Effects of anterior cruciate ligament reconstruction on running biomechanics: a systematic review with meta-analysis of cross-sectional studies
摘要
To restore knee stability after an anterior cruciate ligament (ACL) rupture, especially among athletes, ACL reconstruction (ACLR) is frequently performed. Despite favorable surgical outcomes, many individuals exhibit persistent biomechanical deficits that can alter running mechanics and increase the risk of secondary injuries and long-term complications, such as knee osteoarthritis. A detailed understanding of these biomechanical alterations is crucial for guiding effective rehabilitation strategies.

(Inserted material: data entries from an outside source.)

Lemma snoc_or_nil {A} (l : list A) : l = [] ∨ ∃ l' x, l = l' ++ [x].
Proof. destruct l using rev_ind; [by left|right; eauto]. Qed.
Lemma adds_nil d cs : adds [] d cs → match d with DInterface _ | DEndpoint _ => False | _ => True end.
Proof. intros Ha. remember [] as l eqn:E. by destruct Ha as [| [] | [] |]. Qed.
Lemma apply_descriptor_adds cs d :
  (∃ cs', adds cs d cs' ∧ apply_descriptor cs d = (UEC_OK, cs')) ∨
  ((∀ cs', ¬ adds cs d cs') ∧ apply_descriptor cs d = (uec UEC_SERVICE_INVALID_VALUE, cs)).
Proof.
  destruct d as [d|d|d| |]; cbn [apply_descriptor].
  - left. eexists. split; [apply adds_config|done].
  - destruct (snoc_or_nil cs) as [->|(cs' & c & ->)].
    + right. split; [|done]. by intros cs' Ha%adds_nil.
    + left. eexists. split; [apply adds_interface|]. unfold AddInterface.
      destruct (cs' ++ [c]) as [|c0 l] eqn:E; [by destruct cs'|]. by rewrite <- E, alter_back_snoc.
  - destruct (snoc_or_nil cs) as [->|(cs' & c & ->)].
    + right. split; [|done]. by intros cs' Ha%adds_nil.
    + unfold AddEndpoint. rewrite last_snoc. destruct (snoc_or_nil (USBConfig.interfaces_ c)) as [Hi|(infs & i & Hi)].
      * right. rewrite Hi. split; [|done]. intros cs2. inversion 1 as [| |? c' infs i ? Hc E|]. apply app_inj_tail in E as [_ ->].
        rewrite Hi in Hc. by destruct infs.
      * left. eexists. split; [by apply adds_endpoint|]. by rewrite Hi, last_snoc, alter_back_snoc, Hi, alter_back_snoc.
  - right. split; [|done]. intros cs'. inversion 1.
  - left. eexists. split; [apply adds_other|done].
Qed.
Lemma apply_all_adds ds cs :
  (∃ cs', adds_all cs ds cs' ∧ apply_all cs ds = (UEC_OK, cs')) ∨
  (∃ ds1 d ds2 cs', ds = ds1 ++ d :: ds2 ∧ adds_all cs ds1 cs' ∧ (∀ cs2, ¬ adds cs' d cs2) ∧
     apply_all cs ds = (uec UEC_SERVICE_INVALID_VALUE, cs')).
Proof.
  revert cs. induction ds as [|d ds IH]; intros cs; [left; eexists; by split; [apply adds_none|]|]. cbn [apply_all].
  destruct (apply_descriptor_adds cs d) as [(cs1 & Ha & ->)|[Hn ->]].
  - rewrite Z.eqb_refl. destruct (IH cs1) as [(cs2 & Hs & ->)|(ds1 & d' & ds2 & cs2 & -> & Hs & Hn & ->)].
    + left. exists cs2. split; [by eapply adds_more|done].
    + right. exists (d :: ds1), d', ds2, cs2. split; [done|]. split; [by eapply adds_more|done].
  - right. exists [], d, ds, cs. split; [done|]. split; [apply adds_none|]. split; [done|].
    destruct (Z.eqb_spec (uec UEC_SERVICE_INVALID_VALUE) UEC_OK) as [E|]; [by apply uec_not_OK in E|done].
Qed.

(** C38: read from the beginning of a descriptor, the parser adds what each descriptor of
    the buffer says, in order, to the configurations it is given: a configuration at the
    end, an interface in the last configuration, an endpoint in the last interface of the
    last configuration, with their fields, and nothing for other types.  It stops with the
    invalid-value error at the first descriptor that cannot be added (a configuration,
    interface or endpoint descriptor of a wrong length, an interface before any
    configuration, an endpoint before any interface) and keeps what was added before; it
    succeeds when there is none, and ignores what follows the last whole descriptor. *)
Theorem ParseConfigDescriptors_adds pre chunks tail configs :
  Forall chunk_ok chunks → stops tail → in_u32 (Z.of_nat (length (pre ++ concat chunks ++ tail))) →
  let result := ParseConfigDescriptors (pre ++ concat chunks ++ tail) (Z.of_nat (length pre)) configs in
  (∃ configs', adds_all configs (map classify chunks) configs' ∧ result = Done (UEC_OK, configs')) ∨
  (∃ chunks1 c chunks2 configs', chunks = chunks1 ++ c :: chunks2 ∧ adds_all configs (map classify chunks1) configs' ∧
     (∀ cs, ¬ adds configs' (classify c) cs) ∧ result = Done (uec UEC_SERVICE_INVALID_VALUE, configs')).
Proof.
  intros Hc Ht H32. cbv zeta. rewrite parse_chunks by done.
  destruct (apply_all_adds (map classify chunks) configs) as [(cs & Hs & ->)|(ds1 & d & ds2 & cs & E & Hs & Hn & ->)]; [left; eauto|right].
  apply fmap_app_inv in E as (chunks1 & rest & -> & E & ->). symmetry in E. apply fmap_cons_inv in E as (c & chunks2 & -> & -> & ->).
  by exists chunks1, c, chunks2, cs.
Qed.

Lemma configs_back cs0 cs : Forall config_ok cs →
  apply_all cs0 (map classify (concat (map config_chunks cs))) = (UEC_OK, cs0 ++ cs).
Proof.
  intros Hcs. revert cs0. induction Hcs as [|c cs [Hn His] _ IH]; intros cs0; [by rewrite app_nil_r|].
  cbn [map concat]. rewrite map_app. rewrite (apply_all_app _ (cs0 ++ [c])); [by rewrite IH, <- app_assoc|].
  unfold config_chunks. cbv zeta. cbn [map apply_all].
  set (children := concat (map interface_chunks (USBConfig.interfaces_ c))).
  set (total := 9 + Z.of_nat (length (concat children))).
  change (classify (_ :: _)) with (DConfig {| UsbdConfigDescriptor.bLength := 9;
    UsbdConfigDescriptor.bDescriptorType := DESCRIPTOR_TYPE_CONFIG;
    UsbdConfigDescriptor.wTotalLength := u16_le (total `mod` 256) (total / 256);
    UsbdConfigDescriptor.bNumInterfaces := Z.of_nat (length (USBConfig.interfaces_ c));
    UsbdConfigDescriptor.bConfigurationValue := USBConfig.id_ c;
    UsbdConfigDescriptor.iConfiguration := USBConfig.iConfiguration_ c;
    UsbdConfigDescriptor.bmAttributes := USBConfig.attributes_ c;
    UsbdConfigDescriptor.bMaxPower := USBConfig.maxPower_ c |}).
  cbn [apply_descriptor AddConfig]. rewrite Z.eqb_refl. subst children.
  destruct c as [id at' infs mp nm ic]. cbn in Hn, His |- *. subst nm.
  exact (interfaces_back infs cs0 (USBConfig.Build_t id at' [] mp "" ic) His).
Qed.

(** C31: the parser reads back a serialised tree: from the bytes of a list of
    configurations behind any prefix, such as the device descriptor, it
    appends exactly these configurations with their interfaces and endpoints,
    in order, to the ones it was given. *)
Theorem ParseConfigDescriptors_roundtrip pre cs0 cs :
  Forall config_ok cs → in_u32 (Z.of_nat (length (pre ++ serialise cs))) →
  ParseConfigDescriptors (pre ++ serialise cs) (Z.of_nat (length pre)) cs0 = Done (UEC_OK, cs0 ++ cs).
Proof.
  intros Hcs H32. unfold serialise in *. rewrite <- (app_nil_r (concat _)) in *.
  rewrite <- (configs_back cs0 cs Hcs). apply parse_chunks; [apply chunks_ok|done..].
Qed.

(** ** The device descriptor *)

Definition device_chunk (d : UsbDevice.t) : list Z :=
  [18; 1; UsbDevice.bcdUSB_ d `mod` 256; UsbDevice.bcdUSB_ d / 256; UsbDevice.baseClass_ d; UsbDevice.subClass_ d;
   UsbDevice.protocol_ d; UsbDevice.bMaxPacketSize0_ d; UsbDevice.vendorId_ d `mod` 256; UsbDevice.vendorId_ d / 256;
   UsbDevice.productId_ d `mod` 256; UsbDevice.productId_ d / 256; UsbDevice.bcdDevice_ d `mod` 256;
   UsbDevice.bcdDevice_ d / 256; UsbDevice.iManufacturer_ d; UsbDevice.iProduct_ d; UsbDevice.iSerialNumber_ d;
   UsbDevice.descConfigCount_ d].

(** The device descriptor of a device [d] is parsed into [d] apart from
    what the descriptor does not carry, which stays as it was; a buffer
    declared shorter than a descriptor or whose length byte is not 18 is
    refused with the device unchanged. *)
Theorem ParseDeviceDescriptor_spec buffer len dev : len <= Z.of_nat (length buffer) →
  (∀ d rest, buffer = device_chunk d ++ rest → 18 <= len → ∃ dev',
     ParseDeviceDescriptor (Some buffer) len dev = Done (UEC_OK, dev') ∧ device_chunk dev' = device_chunk d ∧
     UsbDevice.vendorId_ dev' = UsbDevice.vendorId_ d ∧ UsbDevice.productId_ dev' = UsbDevice.productId_ d ∧
     UsbDevice.bcdUSB_ dev' = UsbDevice.bcdUSB_ d ∧ UsbDevice.bcdDevice_ dev' = UsbDevice.bcdDevice_ d ∧
     UsbDevice.name_ dev' = UsbDevice.name_ dev ∧ UsbDevice.serial_ dev' = UsbDevice.serial_ dev ∧
     UsbDevice.busNum_ dev' = UsbDevice.busNum_ dev ∧ UsbDevice.devAddr_ dev' = UsbDevice.devAddr_ dev ∧
     UsbDevice.configs_ dev' = UsbDevice.configs_ dev) ∧
  (len < 18 ∨ head buffer ≠ Some 18 →
     ParseDeviceDescriptor (Some buffer) len dev = Done (uec UEC_SERVICE_INVALID_VALUE, dev)).
Proof.
  intros Hlen. unfold ParseDeviceDescriptor, UsbdDeviceDescriptor.sizeof. split.
  - intros d rest -> H18. rewrite (proj2 (Z.eqb_neq len 0)), (proj2 (Z.ltb_ge len 18)) by lia.
    pose proof (read_at_middle UsbdDeviceDescriptor.load 18 [] (device_chunk d) rest) as Hr.
    cbn [app length] in Hr. change (Z.of_nat 0) with 0 in Hr. rewrite Hr by (cbn; lia). eexists. split; [reflexivity|].
    unfold device_chunk. cbn. by rewrite !u16_le_split.
  - intros Hbad. destruct (Z.eqb_spec len 0); [done|]. destruct (Z.ltb_spec len 18); [done|].
    destruct Hbad as [|Hh]; [lia|].
    destruct (read_at_inside UsbdDeviceDescriptor.load 18 buffer 0) as [d Hd]; [lia..|apply load_device|].
    rewrite Hd. assert (UsbdDeviceDescriptor.bLength d ≠ 18) as Hne.
    { unfold read_at in Hd. rewrite bool_decide_true, drop_0 in Hd by lia. intros E. apply Hh.
      destruct buffer as [|b0 buffer]; [discriminate Hd|]. cbn [head]. f_equal. rewrite <- E. cbn in Hd.
      do 17 (destruct buffer as [|? buffer]; [discriminate Hd|]). cbn in Hd. by injection Hd as <-. }
    by rewrite (proj2 (Z.eqb_neq _ _) Hne).
Qed.
End Parsing.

MethodsA systematic review and meta-analysis were conducted to compare kinematic and kinetic variables during running in individuals post-ACLR versus healthy controls. Following PRISMA guidelines, we conducted a comprehensive search across five databases (PubMed, Scopus, EMBASE, Cochrane CENTRAL, and PEDro) from their inception to June 2025. Studies were selected using the PECOS framework, with a focus on lower-limb biomechanics during the stance phase of running. Two reviewers independently performed data extraction. The methodological quality of included studies was appraised using a modified Downs and Black checklist. Standardized mean differences (SMD) with 95% confidence intervals (CI) were calculated using a random-effects model to determine pooled effect sizes for key biomechanical outcomes.
ResultsFifteen cross-sectional studies comprising 1023 ACLR patients and 847 healthy controls met the inclusion criteria. Meta-analysis revealed significant reductions in peak knee flexion angle (SMD = − 0.80, 95% CI − 1.47 to − 0.13; P = 0.02), peak knee extension angle (SMD = − 0.97, 95% CI − 1.40 to − 0.53; P < 0.001), and knee extension moment (SMD = − 1.41, 95% CI − 2.67 to − 0.14; P = 0.03) in the ACLR group. Increased activation of the biceps femoris was observed (SMD = 0.99, 95% CI 0.22 to 1.76; P = 0.01). No significant differences were found in vertical ground-reaction forces (SMD = 0.06, 95% CI − 0.49 to 0.61; P = 0.76) or loading rate (SMD = 0.04, 95% CI − 0.65 to 0.74; P = 0.90).
ConclusionsIndividuals following ACLR demonstrate reduced sagittal-plane knee motion and extensor moments during running, accompanied by increased hamstring activation, compared with healthy controls. These persistent biomechanical alterations suggest incomplete restoration of dynamic knee function and highlight the need for rehabilitation strategies targeting quadriceps performance and neuromuscular control to reduce potential reinjury risk.